### TASK ITEM
What is the number of lines in the data that contain "word"? Respond with nothing else.

### TASK INPUT
(* ===== verification/ShellSafe.v ===== *)
(** The shell's parser on any input: it ends, stays inside the input and its
    buffers, and builds a tree whose arrays are within their limits. *)
From stdpp Require Import base list.
From S2P Require Import Prelude.
From S2P Require Import CLib.
From S2P Require Import ShellParser.
Import ShellParser.

Module ShellSafe.

(** Bytes of a C string, and a word of a command. *)
Definition plain (c : Z) : Prop := c ≠ 0.
Definition word (w : list Z) : Prop := Forall plain w ∧ zlen w ≤ 4095.
Definition word_opt (w : option (list Z)) : Prop := match w with Some w => word w | None => True end.

(** The longest input whose positions are [int]s. *)
Definition MAX_INPUT : Z := 2147483640.

Lemma array_push_ok {T} cap (l : list T) x : zlen l < cap → push cap l x = Ok (l ++ [x]).
Proof. intros. unfold push. by rewrite (proj2 (Z.ltb_lt _ _)). Qed.

Section Text.
Context (body : list Z) (Hbody : Forall plain body) (Hlen : zlen body ≤ MAX_INPUT).
Local Abbreviation s := (body ++ [0]).
Local Abbreviation n := (zlen body).

Lemma at_char i : 0 ≤ i ≤ n → zget s i ⇓ λ c, c = 0 ↔ i = n.
Proof using Hbody.
  intros Hi. apply wp_zget; [rewrite zlen_app; change (zlen [0]) with 1; lia|].
  intros c Hc. destruct (decide (i = n)) as [->|Hn].
  - unfold zlen in Hc. rewrite Nat2Z.id, list_lookup_middle in Hc by done. by injection Hc as <-.
  - unfold zlen in Hn, Hi. rewrite lookup_app_l in Hc by lia.
    pose proof (proj1 (Forall_lookup _ _) Hbody _ _ Hc) as Hp. split; [by intros ->|unfold zlen; lia].
Qed.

### OUTPUT FOR THIS TASK
3